■ Work item ■
Among the entries below, only the lines starting at the one with "Local Open Scope Z_scope." and ending at the one with "(** The closures", both included, are to be printed exactly.

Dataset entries
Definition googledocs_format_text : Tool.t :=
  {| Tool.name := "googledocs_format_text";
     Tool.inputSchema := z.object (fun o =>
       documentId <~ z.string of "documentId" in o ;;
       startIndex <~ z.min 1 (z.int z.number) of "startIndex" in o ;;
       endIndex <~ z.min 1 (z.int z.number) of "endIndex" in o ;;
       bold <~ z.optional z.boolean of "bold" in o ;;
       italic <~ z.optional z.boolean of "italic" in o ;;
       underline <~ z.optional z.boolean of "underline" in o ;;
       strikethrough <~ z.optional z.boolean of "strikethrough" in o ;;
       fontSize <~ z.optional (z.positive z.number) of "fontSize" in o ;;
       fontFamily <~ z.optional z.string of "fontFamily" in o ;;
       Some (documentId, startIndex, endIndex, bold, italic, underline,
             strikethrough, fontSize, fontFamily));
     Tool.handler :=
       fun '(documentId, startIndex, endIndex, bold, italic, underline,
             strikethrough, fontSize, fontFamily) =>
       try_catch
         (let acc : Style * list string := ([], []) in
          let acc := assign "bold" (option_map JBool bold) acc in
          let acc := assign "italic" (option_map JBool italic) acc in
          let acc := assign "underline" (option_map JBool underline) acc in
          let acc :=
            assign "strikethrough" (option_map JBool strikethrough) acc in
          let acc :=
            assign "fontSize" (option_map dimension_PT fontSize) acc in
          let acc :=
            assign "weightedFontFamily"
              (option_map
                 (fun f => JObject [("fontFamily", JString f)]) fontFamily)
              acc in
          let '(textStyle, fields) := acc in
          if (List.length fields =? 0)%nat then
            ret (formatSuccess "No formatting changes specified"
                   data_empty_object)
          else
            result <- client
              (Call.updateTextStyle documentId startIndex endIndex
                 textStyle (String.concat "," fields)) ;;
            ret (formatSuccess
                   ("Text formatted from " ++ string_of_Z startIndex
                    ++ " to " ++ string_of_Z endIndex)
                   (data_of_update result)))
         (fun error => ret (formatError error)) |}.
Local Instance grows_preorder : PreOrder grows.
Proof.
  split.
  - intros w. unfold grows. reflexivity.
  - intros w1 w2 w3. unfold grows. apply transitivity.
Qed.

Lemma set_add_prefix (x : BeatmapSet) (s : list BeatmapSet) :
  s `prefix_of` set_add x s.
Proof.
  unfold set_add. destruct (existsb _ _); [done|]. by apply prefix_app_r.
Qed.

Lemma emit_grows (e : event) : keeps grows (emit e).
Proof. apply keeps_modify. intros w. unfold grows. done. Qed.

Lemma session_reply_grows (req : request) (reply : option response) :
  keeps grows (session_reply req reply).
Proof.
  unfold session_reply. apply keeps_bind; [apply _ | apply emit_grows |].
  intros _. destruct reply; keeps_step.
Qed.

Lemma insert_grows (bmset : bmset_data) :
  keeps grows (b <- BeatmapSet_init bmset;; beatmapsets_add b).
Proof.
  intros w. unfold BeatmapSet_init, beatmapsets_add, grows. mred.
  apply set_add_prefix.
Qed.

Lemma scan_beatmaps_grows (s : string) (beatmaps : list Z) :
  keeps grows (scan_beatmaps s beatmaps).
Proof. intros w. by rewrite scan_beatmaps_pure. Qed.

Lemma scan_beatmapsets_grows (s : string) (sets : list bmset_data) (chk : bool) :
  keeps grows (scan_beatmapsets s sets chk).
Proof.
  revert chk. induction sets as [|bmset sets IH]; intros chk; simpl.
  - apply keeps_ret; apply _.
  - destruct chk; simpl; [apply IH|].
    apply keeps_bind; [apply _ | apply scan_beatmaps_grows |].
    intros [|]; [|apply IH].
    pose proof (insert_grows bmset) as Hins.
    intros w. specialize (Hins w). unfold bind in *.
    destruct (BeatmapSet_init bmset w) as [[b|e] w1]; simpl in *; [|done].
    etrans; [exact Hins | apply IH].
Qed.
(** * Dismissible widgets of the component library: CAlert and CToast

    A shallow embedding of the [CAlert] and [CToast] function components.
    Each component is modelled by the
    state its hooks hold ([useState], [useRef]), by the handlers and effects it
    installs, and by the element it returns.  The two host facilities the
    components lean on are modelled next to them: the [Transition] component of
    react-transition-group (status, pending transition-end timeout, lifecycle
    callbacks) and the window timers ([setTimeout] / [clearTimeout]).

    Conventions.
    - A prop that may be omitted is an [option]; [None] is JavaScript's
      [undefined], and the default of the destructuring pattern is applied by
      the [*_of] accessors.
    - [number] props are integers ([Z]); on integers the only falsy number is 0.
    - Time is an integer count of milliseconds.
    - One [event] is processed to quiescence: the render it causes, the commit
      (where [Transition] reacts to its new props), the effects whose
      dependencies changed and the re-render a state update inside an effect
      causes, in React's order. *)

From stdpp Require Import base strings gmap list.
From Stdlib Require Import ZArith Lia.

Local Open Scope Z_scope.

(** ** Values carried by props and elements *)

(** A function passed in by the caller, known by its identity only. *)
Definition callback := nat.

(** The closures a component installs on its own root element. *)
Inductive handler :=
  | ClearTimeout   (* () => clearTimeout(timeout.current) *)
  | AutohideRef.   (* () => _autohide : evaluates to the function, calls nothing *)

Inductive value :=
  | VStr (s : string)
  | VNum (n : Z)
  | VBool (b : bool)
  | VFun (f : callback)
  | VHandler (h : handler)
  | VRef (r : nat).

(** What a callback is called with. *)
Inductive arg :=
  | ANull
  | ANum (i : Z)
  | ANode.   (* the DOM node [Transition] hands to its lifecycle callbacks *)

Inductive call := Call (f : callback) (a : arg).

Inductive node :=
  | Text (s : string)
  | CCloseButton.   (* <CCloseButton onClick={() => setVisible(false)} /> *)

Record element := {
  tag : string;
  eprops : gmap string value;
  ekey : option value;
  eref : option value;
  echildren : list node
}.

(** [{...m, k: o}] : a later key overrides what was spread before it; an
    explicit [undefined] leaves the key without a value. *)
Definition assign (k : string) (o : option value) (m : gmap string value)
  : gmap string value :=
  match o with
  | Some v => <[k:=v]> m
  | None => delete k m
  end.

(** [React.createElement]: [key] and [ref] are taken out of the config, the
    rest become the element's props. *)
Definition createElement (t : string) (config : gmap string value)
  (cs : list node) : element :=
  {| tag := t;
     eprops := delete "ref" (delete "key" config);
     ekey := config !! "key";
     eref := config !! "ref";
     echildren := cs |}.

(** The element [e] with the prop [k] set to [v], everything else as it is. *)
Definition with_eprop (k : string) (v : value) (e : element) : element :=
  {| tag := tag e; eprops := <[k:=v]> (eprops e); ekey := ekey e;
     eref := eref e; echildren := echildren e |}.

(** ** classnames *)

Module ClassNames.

■ Response for this exercise ■
Local Open Scope Z_scope.

(** ** Values carried by props and elements *)

(** A function passed in by the caller, known by its identity only. *)
Definition callback := nat.

(** The closures a component installs on its own root element. *)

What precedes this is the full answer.